PROBLEM DESCRIPTION: From the line containing "Inductive ProximitySession : Type" down to the line containing "(focusedPath : Path)." in the records below, reproduce every line exactly, ends included, and omit all others.

━━━━━ DATA FOR REVIEW ━━━━━

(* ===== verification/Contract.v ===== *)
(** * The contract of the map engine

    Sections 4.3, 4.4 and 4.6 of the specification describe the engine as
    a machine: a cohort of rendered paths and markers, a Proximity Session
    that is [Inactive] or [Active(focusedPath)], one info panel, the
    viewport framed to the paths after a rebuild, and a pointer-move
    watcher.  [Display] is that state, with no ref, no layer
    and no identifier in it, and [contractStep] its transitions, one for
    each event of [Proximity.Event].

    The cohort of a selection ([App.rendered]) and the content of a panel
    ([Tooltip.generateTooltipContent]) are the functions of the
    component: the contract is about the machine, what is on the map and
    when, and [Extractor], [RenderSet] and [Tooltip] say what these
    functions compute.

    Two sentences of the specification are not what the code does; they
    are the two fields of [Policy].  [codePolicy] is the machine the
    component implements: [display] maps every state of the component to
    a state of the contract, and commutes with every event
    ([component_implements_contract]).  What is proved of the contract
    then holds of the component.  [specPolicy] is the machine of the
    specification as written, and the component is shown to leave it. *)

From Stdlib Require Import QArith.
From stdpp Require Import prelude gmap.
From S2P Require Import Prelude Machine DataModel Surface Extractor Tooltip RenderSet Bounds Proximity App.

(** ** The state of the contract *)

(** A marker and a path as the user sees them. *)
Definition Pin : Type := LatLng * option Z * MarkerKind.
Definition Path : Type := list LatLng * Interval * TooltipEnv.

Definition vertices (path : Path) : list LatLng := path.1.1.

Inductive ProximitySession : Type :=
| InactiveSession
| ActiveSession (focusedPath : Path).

━━━━━
━━━━━ DATA FOR REVIEW ━━━━━

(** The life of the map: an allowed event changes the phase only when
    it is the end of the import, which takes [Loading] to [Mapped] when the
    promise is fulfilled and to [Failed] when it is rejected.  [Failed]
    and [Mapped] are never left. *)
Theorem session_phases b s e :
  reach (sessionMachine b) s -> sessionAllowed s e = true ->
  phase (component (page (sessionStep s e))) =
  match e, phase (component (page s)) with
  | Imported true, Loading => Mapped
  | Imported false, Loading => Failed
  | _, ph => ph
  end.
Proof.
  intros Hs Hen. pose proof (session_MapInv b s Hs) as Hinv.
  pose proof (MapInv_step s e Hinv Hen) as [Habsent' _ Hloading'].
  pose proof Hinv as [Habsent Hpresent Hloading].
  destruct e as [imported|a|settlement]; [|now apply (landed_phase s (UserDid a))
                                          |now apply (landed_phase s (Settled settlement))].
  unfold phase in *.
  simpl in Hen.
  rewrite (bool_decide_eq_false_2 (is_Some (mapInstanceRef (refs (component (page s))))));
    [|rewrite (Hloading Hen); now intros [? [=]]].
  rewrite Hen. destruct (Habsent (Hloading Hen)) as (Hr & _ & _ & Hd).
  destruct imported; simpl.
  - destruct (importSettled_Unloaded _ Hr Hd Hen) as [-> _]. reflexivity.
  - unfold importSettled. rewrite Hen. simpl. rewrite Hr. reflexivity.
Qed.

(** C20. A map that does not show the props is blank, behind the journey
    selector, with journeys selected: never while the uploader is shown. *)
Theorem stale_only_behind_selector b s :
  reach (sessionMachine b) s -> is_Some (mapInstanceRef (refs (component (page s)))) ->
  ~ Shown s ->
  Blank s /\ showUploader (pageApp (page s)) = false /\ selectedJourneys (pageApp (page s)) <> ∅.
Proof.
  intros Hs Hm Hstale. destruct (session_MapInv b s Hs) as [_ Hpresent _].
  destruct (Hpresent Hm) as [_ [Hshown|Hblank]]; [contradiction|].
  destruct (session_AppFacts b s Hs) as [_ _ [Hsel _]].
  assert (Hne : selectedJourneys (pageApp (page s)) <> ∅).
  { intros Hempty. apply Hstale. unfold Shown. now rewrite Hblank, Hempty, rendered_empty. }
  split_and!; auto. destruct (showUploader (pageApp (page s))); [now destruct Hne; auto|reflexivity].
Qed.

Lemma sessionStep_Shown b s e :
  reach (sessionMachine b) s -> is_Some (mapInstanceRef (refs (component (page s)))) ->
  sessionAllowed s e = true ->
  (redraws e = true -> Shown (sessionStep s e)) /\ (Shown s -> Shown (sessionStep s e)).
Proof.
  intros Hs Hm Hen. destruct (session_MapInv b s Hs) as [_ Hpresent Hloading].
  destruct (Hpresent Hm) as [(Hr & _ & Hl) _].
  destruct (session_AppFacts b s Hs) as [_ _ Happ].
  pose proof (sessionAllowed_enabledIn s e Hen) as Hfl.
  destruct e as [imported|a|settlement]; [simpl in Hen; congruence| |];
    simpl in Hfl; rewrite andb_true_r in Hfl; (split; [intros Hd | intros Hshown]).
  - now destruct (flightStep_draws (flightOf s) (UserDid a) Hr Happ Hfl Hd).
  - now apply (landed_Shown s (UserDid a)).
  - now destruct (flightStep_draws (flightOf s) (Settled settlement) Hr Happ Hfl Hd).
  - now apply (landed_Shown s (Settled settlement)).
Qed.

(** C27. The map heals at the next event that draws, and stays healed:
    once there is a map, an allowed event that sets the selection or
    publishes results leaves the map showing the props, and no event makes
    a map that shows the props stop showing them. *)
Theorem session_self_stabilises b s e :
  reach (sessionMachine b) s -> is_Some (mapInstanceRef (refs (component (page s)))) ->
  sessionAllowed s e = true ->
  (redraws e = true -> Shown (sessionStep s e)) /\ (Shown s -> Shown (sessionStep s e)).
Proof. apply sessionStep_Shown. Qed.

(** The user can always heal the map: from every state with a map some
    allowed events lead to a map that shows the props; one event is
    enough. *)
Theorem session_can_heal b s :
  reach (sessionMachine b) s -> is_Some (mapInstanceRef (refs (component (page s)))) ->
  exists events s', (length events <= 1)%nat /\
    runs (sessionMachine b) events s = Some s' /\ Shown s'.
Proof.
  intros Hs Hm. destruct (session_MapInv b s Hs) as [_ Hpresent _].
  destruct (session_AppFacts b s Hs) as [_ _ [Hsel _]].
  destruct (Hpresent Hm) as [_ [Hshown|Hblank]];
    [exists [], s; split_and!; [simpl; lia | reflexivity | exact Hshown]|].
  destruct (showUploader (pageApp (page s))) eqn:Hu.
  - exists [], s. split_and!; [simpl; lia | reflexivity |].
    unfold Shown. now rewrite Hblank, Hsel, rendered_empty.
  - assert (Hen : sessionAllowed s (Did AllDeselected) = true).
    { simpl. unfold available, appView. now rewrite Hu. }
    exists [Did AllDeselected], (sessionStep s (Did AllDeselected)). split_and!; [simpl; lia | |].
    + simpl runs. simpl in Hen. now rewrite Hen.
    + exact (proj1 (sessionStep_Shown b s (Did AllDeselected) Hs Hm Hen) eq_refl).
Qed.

━━━━━

RESPONSE BOX:
Inductive ProximitySession : Type :=
| InactiveSession
| ActiveSession (focusedPath : Path).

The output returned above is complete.